就这一下子,虽然方小胆没受伤,但他的心脏差点吓得跳出来。他赶快跳下车,查看车子的损坏情况。好险,右后车门撞坏了一大块,车玻璃也碎了,如果这车再多转半圈,那碎的可就不是玻璃了,搞不好就是自己这吃饭的家伙。雪簌簌落下,无声无息,山林中一片死寂。咦,刚才的黑影呢?难道自己看花眼了?不会啊。可是这大雪下得人都看不清路,这荒山野林中怎么会有人呢?

“狐仙?”想到这一层上,他可着实被自己吓了一大跳。一个月以前,他下班载我回程的路上轧死了一只狐狸。北方农村比较迷信,特别是狐狸这种动物,更被认为是仙中之仙,最有神灵色彩的动物。过去讲的“狐狸”和现代不同,指的是两种动物。“狐”说的是狐狸,“狸”说的是野猫。狐仙可是不好惹的,传说你要是冲撞到了她,她会化作人形来整你,而且狐仙是最狡猾的,你永远也斗不过它。蒲松龄的《聊斋》中关于狐仙的描写就很多,大家对于狐仙的敬畏更是由来以久,如果说到狐仙整人的故事,上了些岁数的人都能讲上两段。现在大雪封山,方小胆又是一个人,这正是狐仙报复他的最好时机,难怪他害怕。他不敢再在此处逗留了,屁滚尿流地爬回驾驶仓内,把车前挂的一串桃木宝剑摘下来挂在自己的脖子上,然后发动车子,准备离开这个鬼地方。

踩了离合,刚加了一脚油,车子就灭火了。他再次打火,并用余光看了眼左后视镜,哇,吓得差点跳起来。一个黑影就站在车门旁边。这前不着村后不着店的,鬼真来了的话就算死在这儿也没人知道。方小胆急的心脏都快跳出来了,不住地打火踩油门。万幸火打着了,车灯随之也亮了起来。妈呀,车前还有人影。右边也有。方小胆觉得真的是世界末日到了,怎么得罪了这么多孤魂野鬼。“当当当”,那个黑影开始敲车玻璃。方小胆哪里敢开窗,他吓得已经快失去了理智,他一咬牙一狠心,决定加油冲出去,前面不管是人是鬼,撞倒了算他们倒霉,现在的自己也顾不了那么多了。

可是,计划往往没有变化快。他刚要踩油门的脚立刻又软了下来。他听清了,敲车窗的声音十分清翠。不像是人手发出的,更像是某种金属,他也看清了,那不是别的东西,是一把闪着寒光的手枪。

方小胆双手举起下车,吓得魂不附体,几个黑影原来确实都是人,一共有四五个,个个是彪形大汉。
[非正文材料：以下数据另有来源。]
(* ===== verification/Workload.v ===== *)
(** * The workload generator

    [src/portal/workload.cpp], [include/portal/workload.h]: the terminals that
    drive the database with TPC-C new-order and read-only transactions.  The
    generator splits the warehouses among the shards, makes the requests of each
    terminal, sends them one after the other and counts what comes back.

    Random numbers are a parameter: [draw k lo hi] is what the [k]-th use of a
    [std::uniform_int_distribution] on [lo..hi] gives, [shuffle] stands for
    [std::shuffle], [gen_tuple] for the rows [tuple_gen] makes up.  A percentage
    [p] appears as the whole part of [p * PERCENT_BASE], which is all that is
    compared with a number drawn.  Latencies, windows of results and the order of
    a hash map are left out ([Terminal] has the waiting for leaders); the
    assertion on the keys of warm-up requests holds of all operations made here.
    A [PANIC] and a failed assertion are [None].

    - [warehouses_split]: each warehouse up to the largest multiple of the number
      of shards belongs to exactly one shard; the others belong to none and make
      the generator panic;
    - [new_order_well_formed]: the generator returns a request for every new order,
      with its operations numbered in order, at shards of the deployment, it reads
      and updates only rows that the storage block of the shard has loaded, and
      writes no row that it read before;
    - [distributed_by_last]: whether a request is marked as distributed is decided
      by its last item from another shard alone;
    - [terminal_counts], [locks_counted_again]: what a terminal reports;
    - [warm_up_capped]: a terminal warms up at most 201 rows of a shard. *)

From S2P Require Import Prelude Common.
From S2P Require Import Store DsBlock BlockRun.
#[local] Open Scope Z_scope.

Module Workload.
Import Store.Store.

(* @src include/portal/workload.h 27 27 PERCENT_BASE *)
Definition PERCENT_BASE : Z := 10000.

(** [percent_*] are whole parts of the percentage times [PERCENT_BASE];
    [read_only_on] tells whether the percentage exceeds [DBL_EPSILON]. *)
(* @src include/common/tpcc_config.h 8 33 tpcc_config *)
Record tpcc_config := mk_tpcc {
  num_warehouse : Z;
  num_item : Z;
  num_order_initialize_per_district : Z;
  num_district_per_warehouse : Z;
  num_max_order_line : Z;
  num_terminal : Z;
  num_customer_per_district : Z;
  num_new_order : Z;
  percent_non_exist_item : Z;
  percent_remote : Z;
  percent_hot_row : Z;
  percent_read_only : Z;
  read_only_on : bool;
  num_read_only_rows : Z;
  additional_read_only_terminal : bool;
  hot_item_num : Z;
  control_percent_dist_tx : bool;
}.
(* @src src/network/net_service.cpp 177 177 net_service::register_block *)
Definition register_block (b : Z) (s : net_service) : net_service := s <| blocks_ := blocks_ s ++ [b] |>.

(* @src src/network/net_service.cpp 200 202 net_service::register_local_handler *)
Definition register_local_handler (s : net_service) : net_service := s <| local_handler_ := true |>.

(* @src src/network/net_service.cpp 173 175 net_service::get_service *)
Definition get_service (t : service_type) (s : net_service) : option Z := io_context_ s !! service_no t.

(** The threads of each pool; thread [(st, j)] runs context [service_no st]. *)
(* @src src/network/net_service.cpp 77 86 net_service::start *)
Definition create_threads (l : list (service_type * Z)) : list (service_type * nat) :=
  l ≫= fun p => map (pair p.1) (seq 0 (Z.to_nat p.2)).

(* @src src/network/net_service.cpp 179 194 net_service::service_thread *)
Definition service_thread (t : service_type * nat) : nat := service_no t.1.

(** The constructor of a client wants a node id and a port. *)
(* @src src/network/net_service.cpp 95 112 net_service::start *)
Definition connect_peer (n : Z) (p : node_peer) : option (list client) :=
  if (node_id_ p =? 0) || (port_ p =? 0) then None
  else Some (replicate (Z.to_nat n) (mk_client p new_client 1 0)).

(** [None]: an assertion fails. *)
(* @src src/network/net_service.cpp 69 118 net_service::start *)
Definition start (s : net_service) : option (net_service * list net_event) :=
  if started_ s then Some (s, [])
  else
    let n := connections_per_peer (block_config_ s) in
    let conns := connect_peer n <$> peers_ s in
    if decide (map_Forall (fun _ c => c ≠ None) conns) then
      Some (s <| started_ := true |> <| threads_ := threads_ s ++ create_threads (io_context_threads_ s) |>
              <| out_coming_conn_ := omap id conns |>,
            map OnStart (blocks_ s))
    else None.
(** * Ship / Offshore proxy: framing codec, serializer and CONNECT bridges

    A shallow embedding of [ship_proxy.py] and [offshore_server.py].

    - Python [bytes] are [list byte]; Python [str] is [list ascii], a
      sequence of code points in the range U+0000..U+00FF (text with
      code points above U+00FF is outside the model).
    - Python [int] is [Z]; [len] returns a [Z].
    - A header dictionary is a JSON object: an insertion-ordered
      association list with string keys.
    - An asyncio [StreamReader] is the list of chunks that will still
      arrive on the socket, followed by end-of-stream; a [StreamWriter] is
      the bytes written so far together with the transport's closing flag.
    - Exceptions are values of [exn]; code that can raise runs in the
      state-and-exception monad [M], in which a raised exception keeps
      the side effects performed before it.
    - A [while] loop is a [Fixpoint] on fuel, called with fuel computed
      from the data the loop consumes.
    - [print] calls, the limit of [StreamReader.readline] and the
      interpreter's recursion limit are not modelled; its limit on the
      digits of an integer is modelled for [int] of a [str], not for the
      integers of JSON text.
    - A connection fails only once the program itself has closed it: a
      transport lost to the network, or reset because the peer has gone,
      is not modelled.

    The first part of the file holds the definitions, in the order of the
    sources; the second part the lemmas and the theorems. *)

From Stdlib Require Import Ascii String Strings.Byte.
From Stdlib Require Import List ZArith Lia Bool Arith.
From Stdlib Require DecimalPos DecimalFacts.
Import ListNotations.
Open Scope Z_scope.

Set Warnings "-register-all".

(** ** Basic data *)

Definition bytes := list byte.
Definition str := list ascii.

(** String and bytes literals of the source. *)
Definition str_of (s : string) : str := list_ascii_of_string s.
Definition bytes_of (s : string) : bytes := list_byte_of_string s.

Definition len {A} (l : list A) : Z := Z.of_nat (length l).

Definition CR : ascii := ascii_of_nat 13.
Definition LF : ascii := ascii_of_nat 10.
Definition bCR : byte := byte_of_ascii CR.
Definition bLF : byte := byte_of_ascii LF.
Definition bCRLF : bytes := [bCR; bLF].

Fixpoint str_eqb (a b : str) : bool :=
  match a, b with
  | [], [] => true
  | x :: a', y :: b' => Ascii.eqb x y && str_eqb a' b'
  | _, _ => false
  end.

Fixpoint bytes_eqb (a b : bytes) : bool :=
  match a, b with
  | [], [] => true
  | x :: a', y :: b' => Byte.eqb x y && bytes_eqb a' b'
  | _, _ => false
  end.

(** Exceptions raised by the source or by the library calls it makes.  All
    of them are subclasses of Python's [Exception].  [RecursionError] is
    only produced by a loop of the model that runs out of fuel; the
    totality lemmas below show that the fuel given always suffices.
    [OutsideModel] is not a Python exception: the model reports it when an
    input leaves the fragment of Python values it represents (text beyond
    U+00FF, floating-point numbers, formatting of containers). *)
Inductive exn : Type :=
| EOFError                (* raise EOFError("connection closed") *)
| StructError             (* struct.error: length does not fit '>I' *)
| UnicodeDecodeError      (* bytes.decode() *)
| JSONDecodeError         (* json.loads *)
| TypeError
| AttributeError
| KeyError
| ValueError
| ConnectionResetError    (* drain() on a lost connection *)
| OSError                 (* open_connection failed *)
| ClientError             (* the outbound HTTP client failed *)
| RecursionError
| OutsideModel.

Inductive result (A : Type) : Type :=
| Ok (a : A)
| Err (e : exn).
Arguments Ok {A} a.
Arguments Err {A} e.

(** A loop of the model has used up its fuel. *)
Definition ran_out {A} (r : result A) : Prop :=
  match r with
  | Err RecursionError => True
  | _ => False
  end.

(** ** [struct.pack('>I', n)] and [struct.unpack('>I', b)]

    Four bytes, most significant first; [byte_of_Z] keeps the low eight
    bits. *)

Definition byte_of_Z (z : Z) : byte :=
  match Byte.of_N (Z.to_N (z mod 256)) with
  | Some b => b
  | None => Byte.x00
  end.

Definition Z_of_byte (b : byte) : Z := Z.of_N (Byte.to_N b).

Definition pack_u32be (n : Z) : result bytes :=
  if (0 <=? n) && (n <? 2 ^ 32) then
    Ok [ byte_of_Z (n / 2 ^ 24); byte_of_Z (n / 2 ^ 16);
         byte_of_Z (n / 2 ^ 8); byte_of_Z n ]
  else Err StructError.

Definition unpack_u32be (b : bytes) : result Z :=
  match b with
  | [b3; b2; b1; b0] =>
      Ok (Z_of_byte b3 * 2 ^ 24 + Z_of_byte b2 * 2 ^ 16
          + Z_of_byte b1 * 2 ^ 8 + Z_of_byte b0)
  | _ => Err StructError
  end.

(** ** Stream readers *)

(** The chunks that will still arrive; [[]] is end-of-stream.  Empty chunks
    carry no data and are skipped. *)
Definition reader := list bytes.

Definition content (r : reader) : bytes := concat r.

(** [reader.read(n)] for [n > 0]: wait for data, then return at most [n]
    bytes of what has arrived; [b''] only at end-of-stream. *)
Fixpoint read_some (r : reader) (k : nat) : bytes * reader :=
  match r with
  | [] => ([], [])
  | c :: r' =>
      match c with
      | [] => read_some r' k
      | _ :: _ =>
          (firstn k c,
           match skipn k c with
           | [] => r'
           | rest => rest :: r'
           end)
      end
  end.

Definition read (r : reader) (n : Z) : bytes * reader :=
  if n =? 0 then ([], r)
  else if n <? 0 then (content r, [])
  else read_some r (Z.to_nat n).

(** [read_exact(reader, n)]:
<<
    data = b""
    while len(data) < n:
        chunk = await reader.read(n - len(data))
        if not chunk: raise EOFError("connection closed")
        data += chunk
    return data
>>
    Every pass of the loop body either finishes a chunk or completes
    [data], so one unit of fuel per chunk (plus one for the pass that meets
    end-of-stream) is enough. *)
Fixpoint read_exact_loop (fuel : nat) (r : reader) (n : Z) (data : bytes)
  : result bytes * reader :=
  if len data <? n then
    match fuel with
    | O => (Err RecursionError, r)
    | S fuel' =>
        let (chunk, r') := read r (n - len data) in
        match chunk with
        | [] => (Err EOFError, r')
        | _ :: _ => read_exact_loop fuel' r' n (data ++ chunk)
        end
    end
  else (Ok data, r).
(* ===== verification/Endian.v ===== *)
(** * Byte order: sylar/endian.h

    Integers as byte sequences, [byteswap], and the memory image of an integer
    on a host of either byte order.  [SYLAR_BYTE_ORDER] is a compile-time
    choice of the header, so it is a parameter here ([host]) and every lemma
    holds for both values. *)

From stdpp Require Import base list numbers.
From Stdlib Require Import ZArith Lia.
From S2P Require Import Prelude.

Local Open Scope Z_scope.

Definition SYLAR_LITTLE_ENDIAN : Z := 1.
Definition SYLAR_BIG_ENDIAN : Z := 2.

Definition is_order (e : Z) : Prop :=
  e = SYLAR_LITTLE_ENDIAN \/ e = SYLAR_BIG_ENDIAN.

(** The [n] low bytes of [x], least significant first, and back. *)
Fixpoint bytes_of (n : nat) (x : Z) : list Z :=
  match n with
  | O => []
  | S n' => x mod 256 :: bytes_of n' (x / 256)
  end.

Fixpoint of_bytes (l : list Z) : Z :=
  match l with
  | [] => 0
  | b :: l' => b + 256 * of_bytes l'
  end.

(** [bswap_16], [bswap_32] and [bswap_64] of <byteswap.h>. *)
Definition bswap (n : nat) (x : Z) : Z := of_bytes (rev (bytes_of n x)).

(** The three [byteswap] templates: convert to the unsigned type of the same
    size, swap, convert back to [T]. *)
Definition byteswap_u (n : nat) (value : Z) : Z :=
  bswap n (uwrap (8 * Z.of_nat n) value).

Definition byteswap_s (n : nat) (value : Z) : Z :=
  swrap (8 * Z.of_nat n) (bswap n (uwrap (8 * Z.of_nat n) value)).

Definition byteswapOnLittleEndian (host : Z) (n : nat) (t : Z) : Z :=
  if host =? SYLAR_BIG_ENDIAN then t else byteswap_u n t.

Definition byteswapOnBigEndian (host : Z) (n : nat) (t : Z) : Z :=
  if host =? SYLAR_BIG_ENDIAN then byteswap_u n t else t.

(** The bytes of an [n]-byte integer object in memory, lowest address first,
    and the value of such an object. *)
Definition mem_image (order : Z) (n : nat) (x : Z) : list Z :=
  if order =? SYLAR_LITTLE_ENDIAN then bytes_of n x else rev (bytes_of n x).

Definition mem_value (order : Z) (l : list Z) : Z :=
  of_bytes (if order =? SYLAR_LITTLE_ENDIAN then l else rev l).

Definition is_byte (b : Z) : Prop := 0 <= b < 256.

(** ** Lemmas *)

Lemma length_bytes_of n x : length (bytes_of n x) = n.
Proof. revert x; induction n; intros; simpl; auto. Qed.

Lemma bytes_of_is_byte n x : Forall is_byte (bytes_of n x).
Proof.
  revert x; induction n; intros; simpl; constructor; auto.
  unfold is_byte. apply Z.mod_pos_bound. lia.
Qed.

Lemma of_bytes_of n x : of_bytes (bytes_of n x) = x mod 256 ^ Z.of_nat n.
Proof.
  revert x; induction n; intros x; simpl bytes_of; simpl of_bytes.
  - rewrite Z.mod_1_r. reflexivity.
  - rewrite IHn, Nat2Z.inj_succ, Z.pow_succ_r by lia.
    rewrite Z.rem_mul_r by lia. lia.
Qed.

Lemma bytes_of_bytes l : Forall is_byte l -> bytes_of (length l) (of_bytes l) = l.
Proof.
  induction 1 as [|b l Hb Hl IH]; simpl; [reflexivity|].
  unfold is_byte in Hb. f_equal.
  - rewrite Z.mul_comm, Z.mod_add by lia. apply Z.mod_small. lia.
  - rewrite Z.mul_comm, Z.div_add by lia.
    rewrite Z.div_small by lia. exact IH.
Qed.

Lemma pow256 n : 256 ^ Z.of_nat n = 2 ^ (8 * Z.of_nat n).
Proof. rewrite Z.pow_mul_r by lia. reflexivity. Qed.

Lemma of_bytes_range l : Forall is_byte l -> u_range (8 * zlen l) (of_bytes l).
Proof.
  intros H. unfold u_range, zlen. rewrite <- pow256, <- (bytes_of_bytes l H).
  rewrite of_bytes_of, length_bytes_of. apply Z.mod_pos_bound. lia.
Qed.

Lemma bytes_of_uwrap n x : bytes_of n (uwrap (8 * Z.of_nat n) x) = bytes_of n x.
Proof.
  unfold uwrap. rewrite <- pow256, <- of_bytes_of.
  rewrite <- (length_bytes_of n x) at 1.
  apply bytes_of_bytes, bytes_of_is_byte.
Qed.

Lemma bytes_of_bswap n x : bytes_of n (bswap n x) = rev (bytes_of n x).
Proof.
  unfold bswap. replace n with (length (rev (bytes_of n x))) at 1
    by (rewrite length_rev; apply length_bytes_of).
  apply bytes_of_bytes, Forall_rev, bytes_of_is_byte.
Qed.

Lemma bytes_of_swrap n x :
  (0 < n)%nat -> bytes_of n (swrap (8 * Z.of_nat n) x) = bytes_of n x.
Proof.
  intros. rewrite <- (bytes_of_uwrap n (swrap _ _)), <- (bytes_of_uwrap n x).
  f_equal. unfold uwrap, swrap.
  rewrite Zminus_mod_idemp_l. f_equal. lia.
Qed.

Lemma bytes_of_byteswap_u n x : bytes_of n (byteswap_u n x) = rev (bytes_of n x).
Proof. unfold byteswap_u. rewrite bytes_of_bswap, bytes_of_uwrap. reflexivity. Qed.

Lemma bytes_of_byteswap_s n x :
  (0 < n)%nat -> bytes_of n (byteswap_s n x) = rev (bytes_of n x).
Proof.
  intros. unfold byteswap_s.
  rewrite bytes_of_swrap, bytes_of_bswap, bytes_of_uwrap by assumption. reflexivity.
Qed.

Lemma length_mem_image e n x : length (mem_image e n x) = n.
Proof.
  unfold mem_image. destruct (_ =? _); rewrite ?length_rev; apply length_bytes_of.
Qed.

Lemma mem_image_is_byte e n x : Forall is_byte (mem_image e n x).
Proof.
  unfold mem_image. destruct (_ =? _); [|apply Forall_rev]; apply bytes_of_is_byte.
Qed.

Lemma mem_value_image e n x :
  mem_value e (mem_image e n x) = uwrap (8 * Z.of_nat n) x.
Proof.
  unfold mem_value, mem_image. destruct (_ =? _); rewrite ?rev_involutive;
    rewrite of_bytes_of, pow256; reflexivity.
Qed.

Lemma mem_image_rev e h n x :
  is_order e -> is_order h -> h <> e -> rev (mem_image h n x) = mem_image e n x.
Proof.
  intros [->| ->] [->| ->] Hne; try congruence; unfold mem_image; simpl;
    rewrite ?rev_involutive; reflexivity.
Qed.

(** Storing a swapped integer on the host writes the image of the other
    order. *)
Lemma mem_image_swapped e h n x y :
  is_order e -> is_order h -> h <> e -> bytes_of n y = rev (bytes_of n x) ->
  mem_image h n y = mem_image e n x.
Proof.
  intros He Hh Hne E. rewrite <- (mem_image_rev e h) by assumption.
  unfold mem_image. destruct (h =? _); rewrite E, ?rev_involutive; reflexivity.
Qed.

Lemma byteswap_u_involutive n x :
  byteswap_u n (byteswap_u n x) = uwrap (8 * Z.of_nat n) x.
Proof.
  unfold byteswap_u at 1. unfold bswap.
  rewrite bytes_of_uwrap, bytes_of_byteswap_u, rev_involutive, of_bytes_of, pow256.
  reflexivity.
Qed.

Lemma byteswap_s_involutive n x :
  (0 < n)%nat -> byteswap_s n (byteswap_s n x) = swrap (8 * Z.of_nat n) x.
Proof.
  intros. unfold byteswap_s at 1, bswap.
  rewrite bytes_of_uwrap, bytes_of_byteswap_s, rev_involutive, of_bytes_of, pow256
    by assumption.
  unfold swrap. rewrite Zplus_mod_idemp_l. reflexivity.
Qed.

#[export] Hint Resolve bytes_of_is_byte mem_image_is_byte : sylar.
Lemma map_get_set k v k2 l :
  sorted entry_lt l ->
  map_get k2 (map_set k v l) = if same_keyb k k2 then Some v else map_get k2 l.
Proof.
  unfold map_get. induction l as [|[k' v'] r IH]; simpl; intros Hs.
  - unfold same_keyb. destruct (klt k k2), (klt k2 k); reflexivity.
  - destruct (sorted_cons_inv _ _ _ Hs) as [Hr Hz].
    destruct (klt k' k) eqn:H1; [|destruct (klt k k') eqn:H2]; simpl.
    + destruct (klt k' k2) eqn:H3; [auto|].
      assert (H4 : klt k2 k = true)
        by (destruct (sw_split k' k k2 H1); [congruence|assumption]).
      unfold same_keyb. rewrite H4, andb_false_r. destruct (klt k2 k'); reflexivity.
    + unfold same_keyb. destruct (klt k k2) eqn:H3, (klt k2 k) eqn:H4; simpl; try reflexivity.
      rewrite (sw_trans k2 k k' H4 H2), (lt_asym klt k2 k' (sw_trans k2 k k' H4 H2)). reflexivity.
    + assert (Hk : same_key klt k k') by (split; assumption).
      destruct (klt k' k2) eqn:H3.
      * assert (H4 : klt k k2 = true) by (apply (same_key_lt_l klt k'); [apply same_key_sym|]; assumption).
        unfold same_keyb. rewrite H4. reflexivity.
      * destruct (klt k2 k') eqn:H4; simpl.
        -- assert (H5 : klt k2 k = true) by (apply (same_key_lt_r klt k'); [apply same_key_sym|]; assumption).
           unfold same_keyb. rewrite H5, andb_false_r. reflexivity.
        -- replace (same_keyb k k2) with true; [reflexivity|]. symmetry. apply same_keyb_spec.
           apply (same_key_trans klt k k'); [assumption|split; assumption].
Qed.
而且他们脸上都带着大狗皮帽子白口罩,把脸遮的结结实实,只露出一对对凶神恶煞般的眼睛。

“转过身去。趴在地上。”其中的一个人说道。

这个声音一响起,方小胆就差点尿在了裤子里。没错,这正是秋天时他碰见的那伙人。真是冤家路窄,怕什么来什么,怎么今个儿又让自己碰上了。他麻利地转过身趴在了雪地上,这次他做这个动作比上次熟练多了。

那只脚又熟练地踩在他的脑袋上。还是那个声音开口了:“你小子行啊,够牛B的呀。是不是把我们当初和你说过的话当耳旁风呀?”

“哪敢哪敢,杀了我我也不敢呀。大爷饶命啊。”这个啊字还没说完,头上的脚一加力道,方小胆一脑袋就扎到雪坷子里了。

“你以为你做了什么能逃开我们的睛睛?你是不是把看见过我们的事和公墓的人说了?他们拿着猎枪满山地搜,还说不是你告的密。还有我们老大那块价值连城的狐狸皮在哪里,据说是被你们新来的主任给偷走了。这些事情你都不知道?”那个人越说越来气,用脚狠狠地踹了几脚方小胆的脑袋。